Haywood Bibliography Note 2

Another recent Haywood purchase provides the basis of this note. In this case I was lucky enough to obtain a copy of the first edition of Haywood's The Distress'd Orphan: Or Love in a Mad-House (1726). There are three issues of this edition: a first, "second," and "third" [Ab.30.1a–c], all of which are uncommon. There are only nine copies of the three issues listed in my Bibliography, the University of Chicago copy still being missing, and this copy, making a tenth.

My copy differs from the ones that I have seen before in having a half-title (above), which means I have had to update the three entries. It is, however, missing its title-leaf. And since a copy of the title leaf survives all by itself in the British Library, in a massive collection of title pages, you have to wonder whether this was the copy mutilated by Joseph Ames.

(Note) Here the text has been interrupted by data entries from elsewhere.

(* ===== verification/SatTypes.v ===== *)
(** Literals (sat_types.h) and the interface of the SAT solver that the
    translation uses (solver_core of sat_solver_core.h), with its contract and
    an instance that records the clauses. *)
From S2P Require Import Prelude.

(** Three-valued answers (util/lbool.h). *)
Inductive lbool := l_true | l_false | l_undef.

(** ** Literals *)

(** A Boolean variable and a sign, [true] for its negation. *)
Record literal := mk_literal { var : nat; sign : bool }.
#[global] Instance literal_eq_dec : EqDecision literal.
Proof. solve_decision. Defined.

Definition neg (l : literal) : literal := mk_literal (var l) (negb (sign l)).

(** The encoding of the code: [2 * var] or [2 * var + 1] in 32 bits. *)
Definition index (l : literal) : Z := to_unsigned (Z.shiftl (Z.of_nat (var l)) 1 + Z.b2z (sign l)).
Definition index_var (m_val : Z) : Z := Z.shiftr m_val 1.
Definition index_sign (m_val : Z) : bool := Z.testbit m_val 0.
Definition index_neg (m_val : Z) : Z := Z.lxor m_val 1.
Definition null_bool_var : Z := Z.shiftr (2 ^ 32 - 1) 1.

(** Below [null_bool_var] the encoding keeps variable and sign. *)
Lemma index_value l : Z.of_nat (var l) <= null_bool_var -> index l = 2 * Z.of_nat (var l) + Z.b2z (sign l).
Proof.
  unfold null_bool_var, index, to_unsigned. change (Z.shiftr (2 ^ 32 - 1) 1) with (2 ^ 31 - 1).
  rewrite Z.shiftl_mul_pow2 by lia. intros Hv. rewrite Z.mod_small; destruct (sign l); cbn [Z.b2z]; lia.
Qed.

Lemma index_roundtrip l :
  Z.of_nat (var l) <= null_bool_var ->
  index_var (index l) = Z.of_nat (var l) /\ index_sign (index l) = sign l
  /\ index_neg (index l) = index (neg l).
Proof.
  intros Hv. unfold index_var, index_sign, index_neg. rewrite (index_value (neg l)) by done.
  rewrite index_value by done. cbn [neg var sign]. split_and!.
  - rewrite Z.shiftr_div_pow2 by lia. destruct (sign l); cbn [Z.b2z]; symmetry;
      [apply (Z.div_unique _ _ _ 1)|apply (Z.div_unique _ _ _ 0)]; lia.
  - rewrite Z.bit0_odd. rewrite Z.odd_add, Z.odd_mul. by destruct (sign l).
  - destruct (Z.of_nat (var l)) as [|q|q] eqn:Hq; [|by destruct (sign l)|lia]. by destruct (sign l).
Qed.

Lemma neg_involutive l : neg (neg l) = l.
Proof. by destruct l as [v []]. Qed.

(** ** Clauses *)

Abbreviation clause := (list literal).

Section Valuation.
Context (s : nat -> bool).
Definition lit_true (l : literal) : bool := xorb (sign l) (s (var l)).
Definition clause_true (c : clause) : bool := existsb lit_true c.

Lemma lit_true_neg l : lit_true (neg l) = negb (lit_true l).
Proof. unfold lit_true. cbn. by destruct (sign l), (s (var l)). Qed.

Lemma clause_true_cons l c : clause_true (l :: c) = lit_true l || clause_true c.
Proof. done. Qed.
Lemma clause_true_nil : clause_true [] = false.
Proof. done. Qed.
Lemma clause_true_app c1 c2 : clause_true (c1 ++ c2) = clause_true c1 || clause_true c2.
Proof. apply existsb_app. Qed.
End Valuation.

Create Rewrite HintDb clauses.
#[export] Hint Rewrite clause_true_cons clause_true_nil clause_true_app lit_true_neg orb_false_r : clauses.

(** ** The solver *)

(** The methods of [solver_core] the translation calls. *)
Class SatSolver (S : Type) := {
  add_var : bool -> S -> nat * S;
  add_clause : clause -> S -> S;
  set_external : nat -> S -> S;
  set_eliminated : nat -> bool -> S -> S;
  set_phase : literal -> S -> S
}.

(** The contract: [models] are the valuations that satisfy what was added, over
    the variables [used]; a new variable is unused and free, a clause is one
    more constraint, and the other methods are hints. *)
Class SatSolverOk (S : Type) `{SatSolver S} := {
  used : S -> nat -> Prop;
  models : S -> (nat -> bool) -> Prop;
  models_ext x s t : (forall v, used x v -> s v = t v) -> models x s -> models x t;
  add_var_unused ext x : ~ used x (add_var ext x).1;
  add_var_used ext x v : used (add_var ext x).2 v <-> v = (add_var ext x).1 \/ used x v;
  add_var_models ext x s : models (add_var ext x).2 s <-> models x s;
  add_clause_used c x v :
    Forall (fun l => used x (var l)) c -> used (add_clause c x) v <-> used x v;
  add_clause_models c x s :
    Forall (fun l => used x (var l)) c ->
    models (add_clause c x) s <-> models x s /\ clause_true s c = true;
  set_external_used v x u : used (set_external v x) u <-> used x u;
  set_external_models v x s : models (set_external v x) s <-> models x s;
  set_eliminated_used v b x u : used (set_eliminated v b x) u <-> used x u;
  set_eliminated_models v b x s : models (set_eliminated v b x) s <-> models x s;
  set_phase_used l x u : used (set_phase l x) u <-> used x u;
  set_phase_models l x s : models (set_phase l x) s <-> models x s
}.

(** ** A solver that keeps a log of the calls *)

Inductive call :=
  | AddVar (ext : bool)
  | AddClause (c : clause)
  | SetExternal (v : nat).

(** The last call first. *)
Definition recorder := list call.

Definition clause_bound (c : clause) : nat := foldr (fun l n => Nat.max (S (var l)) n) 0%nat c.

(** The next variable: past those added and those in the clauses. *)
Fixpoint num_vars (x : recorder) : nat :=
  match x with
  | [] => 0
  | AddVar _ :: x => S (num_vars x)
  | AddClause c :: x => Nat.max (clause_bound c) (num_vars x)
  | SetExternal _ :: x => num_vars x
  end.

(** The clauses in the order they were added. *)
Definition clauses (x : recorder) : list clause :=
  rev (omap (fun c => match c with AddClause c => Some c | _ => None end) x).

#[global] Instance recorder_solver : SatSolver recorder := {|
  add_var ext x := (num_vars x, AddVar ext :: x);
  add_clause c x := AddClause c :: x;
  set_external v x := SetExternal v :: x;
  set_eliminated _ _ x := x;
  set_phase _ x := x
|}.

Fixpoint satisfied (s : nat -> bool) (x : recorder) : Prop :=
  match x with
  | [] => True
  | AddClause c :: x => satisfied s x /\ clause_true s c = true
  | _ :: x => satisfied s x
  end.

Lemma clause_bound_le c n :
  Forall (fun l => (var l < n)%nat) c <-> (clause_bound c <= n)%nat.
Proof.
  unfold clause_bound. induction c as [|l c IH]; cbn [foldr]; [split; [lia|constructor]|].
  rewrite Forall_cons, IH. lia.
Qed.

Lemma clause_true_ext c s t :
  (forall l, l ∈ c -> s (var l) = t (var l)) -> clause_true s c = clause_true t c.
Proof.
  unfold clause_true. induction c as [|l c IH]; intros He; [done|]. cbn [existsb]. rewrite IH by (intros; apply He; by right).
  f_equal. unfold lit_true. rewrite (He l); [done|left].
Qed.

Lemma satisfied_ext x s t :
  (forall v, (v < num_vars x)%nat -> s v = t v) -> satisfied s x -> satisfied t x.
Proof.
  induction x as [|[ext|c|v] x IH]; cbn [num_vars satisfied]; intros He;
    [done|apply IH; intros; apply He; lia| |by apply IH].
  intros [Hx Hc]. split; [apply IH; [|done]; intros; apply He; lia|].
  rewrite <- Hc. symmetry. apply clause_true_ext. intros l Hl. apply He.
  assert (clause_bound c <= clause_bound c)%nat as Hb by done.
  apply clause_bound_le in Hb. rewrite Forall_forall in Hb. specialize (Hb l Hl). lia.
Qed.

Lemma satisfied_clauses x s : satisfied s x <-> Forall (fun c => clause_true s c = true) (clauses x).
Proof.
  unfold clauses. induction x as [|[ext|c|v] x IH]; cbn; [split; done|done| |done].
  rewrite Forall_app, Forall_singleton, IH. done.
Qed.

#[global, refine] Instance recorder_ok : SatSolverOk recorder := {|
  used x v := (v < num_vars x)%nat;
  models x s := satisfied s x
|}.
Proof.
  all: cbn; try done; try lia.
  - apply satisfied_ext.
  - intros c x v Hc%clause_bound_le. lia.
Defined.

Joseph Ames collected 7,425 title-pages of books printed before 1749. Ames was not as bad a biblioclast (a destroyer of books) as many people seem to think he was. In the eighteenth-century, printers, publishers and booksellers used to advertise new publications by sticking up on walls and posts copies of the titles pages of new books. Printers would print off extra copies for this purpose, sometimes changing and adding bits to the title-page—making little advertising posters of them—so that they would work better as promos. Ames collected these title-page adverts as well as title-pages ripped out of books, as well as printing proposals and other printing ephemera.

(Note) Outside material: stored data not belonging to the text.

Lemma split_loop_ok l o i d e lits dn σ :
  heap σ !! l = Some o -> obj_ok o -> m_inconsistent (contents o) = false -> m_entries (contents o) !! i = Some e ->
  deps e ⊆ GoalUnder.recorded (contents o) d -> Forall (fun lit => wfb lit = true) lits ->
  wp (split_loop l i d lits dn) (fun r σ' => heap σ ⊆ heap σ' /\ exists new os, r = Returns (dn ++ new) /\ NoDup new
    /\ (forall l', l' ∈ new -> heap σ !! l' = None) /\ stored (heap σ') new os /\ Forall2 (case_of o i d) lits os) σ.
Proof.
  intros Hl [Hwf Htr] Hi He Hd Hlits. revert dn σ Hl. induction Hlits as [|lit lits Hlit Hlits IH]; intros dn σ Hl.
  { apply wp_ret. split; [done|]. exists [], []. rewrite app_nil_r. split_and!; try constructor. by intros ? ?%not_elem_of_nil. }
  cbn [split_loop]. eapply wp_load; [done|]. rewrite copy_goal_self.
  destruct (update_replaced i lit d (contents o) e Hwf Htr Hlit Hi He Hd) as (g' & Hup & Hrep).
  rewrite Hup. apply wp_seq. cbn [lift]. apply wp_ret. apply wp_seq. unfold wp at 1, alloc.
  set (o' := mk_obj _ _ _). set (l' := fresh (dom (heap σ))). set (σ1 := mk_state _ _).
  assert (heap σ !! l' = None) as Hl' by (apply not_elem_of_dom, is_fresh).
  assert (heap σ1 !! l' = Some o') as Hl1 by apply lookup_insert_eq.
  assert (heap σ ⊆ heap σ1) as Hsub by (by apply insert_subseteq).
  eapply wp_weaken; [apply (IH (dn ++ [l']) σ1); by eapply lookup_weaken|].
  intros r σ2 (Hsub2 & new & os & -> & Hnd & Hnew & Hs & Hall). split; [by etrans|].
  exists (l' :: new), (o' :: os). split_and!.
  - by rewrite <- app_assoc.
  - constructor; [|done]. intros Hin%Hnew. congruence.
  - intros x [->|Hin]%elem_of_cons; [done|]. apply Hnew in Hin. by eapply lookup_weaken_None.
  - constructor; [|done]. by eapply lookup_weaken.
  - constructor; [|done]. exists g'. split_and!; [done..|]. by eapply update_precision.
Qed.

Anyway, Ames's collection is in six massive volumes. And they are not indexed. So, in 1995, I went through all these volumes of the Ames's collection on the off-chance that I might find title-pages, title-page posters, or printing proposals for works by Haywood. I found only one, and it is the one I have mentioned: for the first issue of the first edition of The Distress'd Orphan. At the time, I had been unable to locate any copy of the this first issue. I had seen the facsimile of the second, and the microfilm of the third, but the first was "lost." I was so excited by my discovery that I paid a small fortune to get an A3 copy of this title-page made! (Fortunately—or sadly, depending on your perspective—I subsequently located three complete copies: at Yale, Cornell University and the University of Pennsylvania.)

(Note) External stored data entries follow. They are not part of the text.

(* ===== verification/Goal2SatOk.v ===== *)
(** The translation into clauses is correct: the clauses have a model over given
    values of the atoms exactly when the formulas are true of them, and the
    machine ends within twice the size of the formula. *)
From S2P Require Import Prelude Ast AstSem AstFacts Goal SatTypes Expr2Var Goal2Sat.

(** ** The Boolean skeleton *)

(** The value of a formula whose atoms have the values [V]. *)
Fixpoint beval (V : expr -> bool) (e : expr) : bool :=
  match e with
  | Var _ _ => V e
  | App d args =>
      match kind d, args with
      | Basic OP_NOT, [a] => negb (beval V a)
      | Basic OP_OR, _ => existsb (beval V) args
      | Basic OP_AND, _ => forallb (beval V) args
      | Basic OP_ITE, [c; t; f] => if beval V c then beval V t else beval V f
      | Basic OP_XOR, [a; b] => xorb (beval V a) (beval V b)
      | Basic OP_IMPLIES, [a; b] => implb (beval V a) (beval V b)
      | Basic OP_EQ, [a; b] => if is_bool b then Bool.eqb (beval V a) (beval V b) else V e
      | _, _ => if is_true e then true else if is_false e then false else V e
      end
  end.

(** The translation handles the formula: no variables, no [distinct], and
    every atom is Boolean. *)
Fixpoint convertible (e : expr) : bool :=
  match e with
  | Var _ _ => false
  | App d args =>
      let all n := Nat.eqb (length args) n && forallb convertible args in
      match kind d with
      | Basic OP_NOT => all 1%nat
      | Basic (OP_OR | OP_AND) => forallb convertible args
      | Basic OP_ITE => all 3%nat
      | Basic (OP_XOR | OP_IMPLIES) => all 2%nat
      | Basic OP_EQ => if is_bool (get_arg e 1) then all 2%nat else Nat.eqb (length args) 2
      | Basic OP_DISTINCT => false
      | _ => is_bool e
      end
  end.

(** [visit] pushes a frame for it. *)
Definition connective (e : expr) : bool :=
  match e with
  | Var _ _ => false
  | App d _ =>
      match kind d with
      | Basic (OP_NOT | OP_OR | OP_AND | OP_ITE | OP_XOR | OP_IMPLIES) => true
      | Basic OP_EQ => is_bool (get_arg e 1)
      | _ => false
      end
  end.

Lemma beval_atom V e :
  convertible e = true -> connective e = false ->
  beval V e = if is_true e then true else if is_false e then false else V e.
Proof.
  destruct e as [i s|d args]; [done|]. cbn [convertible connective]. intros Hc Hn.
  destruct (kind d) as [[]|k|] eqn:Hk; try discriminate; cbn [beval]; rewrite Hk; try done.
  - rewrite Hn in Hc. destruct args as [|a [|b [|]]]; try discriminate Hc.
    change (is_bool b = false) in Hn. rewrite Hn.
    assert (is_true (App d [a; b]) = false) as -> by (by apply bool_decide_eq_false).
    assert (is_false (App d [a; b]) = false) as -> by (by apply bool_decide_eq_false). done.
Qed.

(** A connective has its arguments' sorts, and their values decide its own. *)
Lemma connective_cases e :
  connective e = true -> wfb e = true ->
  exists d k args, e = App d args /\ kind d = Basic k /\ Forall (fun x => wfb x = true) args
    /\ forall I, tr I e = truth (default (VBool false) (basic_apply k (map (eval I) args))).
Proof.
  destruct e as [i s|d args]; [done|]. cbn [connective]. intros Hc [Hw Hs]%wfb_spec.
  pose proof Hw as (Hsort & _ & Hargs)%wf_app. unfold op_sort in Hsort.
  destruct (kind d) as [k|k|] eqn:Hk; try discriminate Hc. exists d, k, args. split_and!; try done.
  - assert (all_same BoolSort (map get_sort args) = true) as Hall.
    { destruct k; try discriminate Hc; cbn [basic_sort] in Hsort;
        try (by destruct (all_same _ _));
        destruct args as [|x [|y [|z [|]]]]; try discriminate Hsort; cbn [map] in *;
        unfold is_bool, get_arg, is_bool_sort in Hc; cbn [get_args nth] in Hc;
        repeat (case_match; try discriminate); simplify_eq/=; unfold all_same; cbn;
        rewrite ?bool_decide_eq_true_2 by congruence; done. }
    apply all_same_spec, Forall_map in Hall. rewrite Forall_forall in *.
    intros x Hx. apply wfb_spec. auto.
  - intros I. unfold tr. cbn [eval]. unfold decl_apply. rewrite Hk.
    destruct k; try discriminate Hc; cbn [basic_sort] in Hsort; try done;
      destruct args as [|x [|y [|z [|]]]]; try discriminate Hsort; cbn [map] in *; try done;
      repeat (case_match; try discriminate); done.
Qed.

(** Over the truth values of an interpretation it is the truth value. *)
Lemma beval_tr I e : wfb e = true -> convertible e = true -> beval (tr I) e = tr I e.
Proof.
  induction e as [i s|d args IH] using expr_induction; [done|]. intros Hw Hc.
  destruct (connective (App d args)) eqn:Hn.
  - destruct (connective_cases _ Hn Hw) as (d' & k & args' & [= <- <-] & Hk & Hargs & Hv). rewrite Hv.
    assert (Forall (fun x => convertible x = true -> beval (tr I) x = tr I x) args) as Hall.
    { rewrite Forall_forall in *. intros x Hx. auto. }
    clear IH Hv. cbn [convertible connective] in Hc, Hn.
    destruct k; rewrite Hk in Hc, Hn; try discriminate; cbn [beval]; rewrite Hk; cbn [basic_apply].
    all: try (rewrite ?forallb_tr, ?existsb_tr; cbn [default truth];
      clear -Hall Hc; induction Hall as [|x args Hx _ IH]; [done|];
      cbn [forallb] in Hc; apply andb_true_iff in Hc as [Hcx Hc]; cbn;
      rewrite Hx, IH by done; done).
    all: cbn [get_arg get_args nth] in *; rewrite ?Hn in Hc;
      apply andb_true_iff in Hc as [Hl%Nat.eqb_eq Hc];
      destruct args as [|x [|y [|z [|]]]]; try discriminate Hl; cbn [forallb] in Hc;
      rewrite ?andb_true_iff in Hc; decompose_Forall_hyps; destruct_and!;
        cbn [map foldr default truth]; rewrite ?xorb_false_r.
    all: repeat match goal with
      | Hx : convertible ?x = true -> _, Hy : convertible ?x = true |- _ => specialize (Hx Hy); rewrite Hx
      end; try done.
    + unfold get_arg in Hn. cbn [get_args nth] in Hn. rewrite Hn. symmetry. by apply eq_bool.
    + unfold tr. by destruct (truth (eval I x)).
  - rewrite beval_atom by done. destruct (is_true _) eqn:Ht; [by apply is_true_spec in Ht as ->|].
    destruct (is_false _) eqn:Hf; [by apply is_false_spec in Hf as ->|done].
Qed.

(** ** The invariant *)

Section Correct.
Context {S : Type} `{SatSolverOk S} (p : g2s_params).
Local Abbreviation imp := (imp (S := S)).

Definition used_in (st : imp) (v : nat) : Prop := used (solver st) v.
Definition sat_in (st : imp) (s : nat -> bool) : Prop := models (solver st) s.

(** The valuation gives the atoms their values. *)
Definition agrees (st : imp) (s : nat -> bool) (V : expr -> bool) : Prop :=
  forall x v, lookup_var x (atoms st) = Some v -> s v = beval V x.

(** In every model [l] has the value of [e], negated under a sign. *)
Definition means_lit (st : imp) (l : literal) (e : expr) (sgn : bool) : Prop :=
  used_in st (var l)
  /\ forall s V, sat_in st s -> agrees st s V -> lit_true s l = xorb sgn (beval V e).

(** Signed formulas that were asserted. *)
Abbreviation signed_expr := (expr * bool)%type.
Definition holds_signed (V : expr -> bool) (e : signed_expr) : Prop := xorb e.2 (beval V e.1) = true.

(** A node that can have a variable of the atom map. *)
Definition atom_node (x : expr) : Prop :=
  convertible x = true /\ connective x = false /\ is_true x = false /\ is_false x = false.

Definition map_ok (a : expr2var) : Prop :=
  e2v_ok a /\ forall x v, lookup_var x a = Some v -> atom_node x.

Record inv (R : list signed_expr) (st : imp) : Prop := mk_inv {
  inv_atoms : map_ok (atoms st);
  inv_atoms_used : forall x v, lookup_var x (atoms st) = Some v -> used_in st v;
  inv_cache : forall t l, map_find (app2lit st) t = Some l -> means_lit st l t false;
  inv_true : forall l, lit_of_true st = Some l ->
    used_in st (var l) /\ forall s, sat_in st s -> lit_true s l = true;
  inv_sound : forall s V, sat_in st s -> agrees st s V -> Forall (holds_signed V) R;
  inv_complete : forall V, Forall (holds_signed V) R -> exists s, sat_in st s /\ agrees st s V;
  inv_handled : unhandled_funs st = [] -> forall x v, lookup_var x (atoms st) = Some v -> is_uninterp_const x = true
}.

(** What a translation step may add. *)
Record extends (st st' : imp) : Prop := mk_extends {
  ext_used : forall v, used_in st v -> used_in st' v;
  ext_sat : forall s, sat_in st' s -> sat_in st s;
  ext_atoms : forall x v, lookup_var x (atoms st) = Some v -> lookup_var x (atoms st') = Some v
}.

#[local] Instance extends_preorder : PreOrder extends.
Proof.
  split; [by intros st; split|]. intros st st1 st2 [U1 S1 A1] [U2 S2 A2]. split; auto.
Qed.

Lemma extends_agrees st st' s V : extends st st' -> agrees st' s V -> agrees st s V.
Proof. intros He Ha x v Hx. by apply Ha, He. Qed.

Lemma extends_means st st' l e sgn : extends st st' -> means_lit st l e sgn -> means_lit st' l e sgn.
Proof.
  intros He [Hu Hv]. split; [by apply He|]. intros s V Hs Ha. apply Hv; [by apply He|by eapply extends_agrees].
Qed.

(** The stacks, the flags and the scopes do not matter. *)
Record core_eq (st st' : imp) : Prop := mk_core_eq {
  core_used : forall v, used_in st' v <-> used_in st v;
  core_sat : forall s, sat_in st' s <-> sat_in st s;
  core_cache : app2lit st' = app2lit st;
  core_true : lit_of_true st' = lit_of_true st;
  core_atoms : m_id2map (atoms st') = m_id2map (atoms st) /\ m_mapping (atoms st') = m_mapping (atoms st);
  core_handled : unhandled_funs st' = [] -> unhandled_funs st = []
}.

Lemma core_lookup st st' x :
  core_eq st st' -> lookup_var x (atoms st') = lookup_var x (atoms st).
Proof. intros [_ _ _ _ [Hi Hm] _]. unfold lookup_var. by rewrite Hi, Hm. Qed.

Lemma core_extends st st' : core_eq st st' -> extends st st'.
Proof.
  intros Hc. split; [intros v; apply Hc|intros s; apply Hc|]. intros x v. by rewrite (core_lookup _ _ _ Hc).
Qed.

Lemma core_extended st st' : core_eq st st' -> extends st' st.
Proof.
  intros Hc. split; [intros v; apply Hc|intros s; apply Hc|]. intros x v. by rewrite (core_lookup _ _ _ Hc).
Qed.

Lemma inv_core R st st' : core_eq st st' -> inv R st -> inv R st'.
Proof.
  intros Hc [Ha Hau Hca Ht Hs Hco Hh]. pose proof (core_extends _ _ Hc) as He.
  pose proof (core_extended _ _ Hc) as He'. split.
  - destruct Hc as [_ _ _ _ [Hi Hm] _]. unfold map_ok, e2v_ok, lookup_var. by rewrite Hi, Hm.
  - intros x v. rewrite (core_lookup _ _ _ Hc). intros Hx. by apply He, (Hau x).
  - intros t l. rewrite (core_cache _ _ Hc). intros Hl. by apply (extends_means _ _ _ _ _ He), Hca.
  - intros l. rewrite (core_true _ _ Hc). intros Hl. destruct (Ht l Hl) as [Hu Hv].
    split; [by apply He|]. intros s Hss. by apply Hv, He.
  - intros s V Hss Hag. apply (Hs s V); [by apply He|by eapply extends_agrees].
  - intros V HV. destruct (Hco V HV) as (s & Hss & Hag). exists s. split; [by apply He'|].
    by eapply extends_agrees.
  - intros Hu x v. rewrite (core_lookup _ _ _ Hc). by apply Hh, Hc.
Qed.

Lemma force_push_parts (st : imp) :
  solver (force_push st) = solver st /\ app2lit (force_push st) = app2lit st
  /\ lit_of_true (force_push st) = lit_of_true st
  /\ (m_id2map (atoms (force_push st)) = m_id2map (atoms st)
      /\ m_mapping (atoms (force_push st)) = m_mapping (atoms st))
  /\ result_stack (force_push st) = result_stack st /\ frame_stack (force_push st) = frame_stack st
  /\ interface_vars (force_push st) = interface_vars st /\ unhandled_funs (force_push st) = unhandled_funs st.
Proof.
  unfold force_push. generalize (num_scopes st) as n. intros n. cbn. revert st.
  induction n as [|n IH]; intros st; [done|]. cbn [force_push_loop].
  destruct (IH (set_cache (app2lit st) (lit2app st) (cache_trail st)
    (cache_lim st ++ [length (cache_trail st)]) (set_atoms (Expr2Var.push (atoms st)) st)))
    as (-> & -> & -> & [-> ->] & -> & -> & -> & ->). done.
Qed.

Lemma force_push_core st : core_eq st (force_push st).
Proof.
  destruct (force_push_parts st) as (Hs & Hc & Ht & Ha & _ & _ & _ & Hun).
  split; try done; unfold used_in, sat_in; by rewrite ?Hs, ?Hun.
Qed.

(** Asserted formulas matter through their values. *)
Lemma inv_assert_ext R e1 s1 e2 s2 st :
  (forall V, xorb s1 (beval V e1) = xorb s2 (beval V e2)) ->
  inv ((e1, s1) :: R) st -> inv ((e2, s2) :: R) st.
Proof.
  intros Heq [Ha Hau Hca Ht Hs Hco Hh].
  assert (forall V, Forall (holds_signed V) ((e1, s1) :: R) <-> Forall (holds_signed V) ((e2, s2) :: R)) as Hiff.
  { intros V. rewrite !Forall_cons. unfold holds_signed at 1 3. cbn. by rewrite Heq. }
  split; try done.
  - intros s V Hss Hag. by apply Hiff, (Hs s).
  - intros V HV. by apply Hco, Hiff.
Qed.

Since my copy has no title-leaf I don't really know what issue it is, but I have decided to list it under the first: Ab.30.1a. There is as much justification for listing it there as the following two entries, and I think it belongs with the Ames title-page.

One final note. I have used the headpiece from the first page of text of The Distress'd Orphan (above) as a header for this blog. The ornament belonged to Henry Woodfall, but you can see that I have made a few changes. I have also made a few changes to the layout of this blog, and will make some more next week. But for now: FINIS.

[UPDATE: 2 July 2016: After all my pictures disappeared (again) I decided to give up on external hosts for large versions (1000px) of my image files and, for now on, will stick with the smaller images (500px), which Blogger is prepared to host.]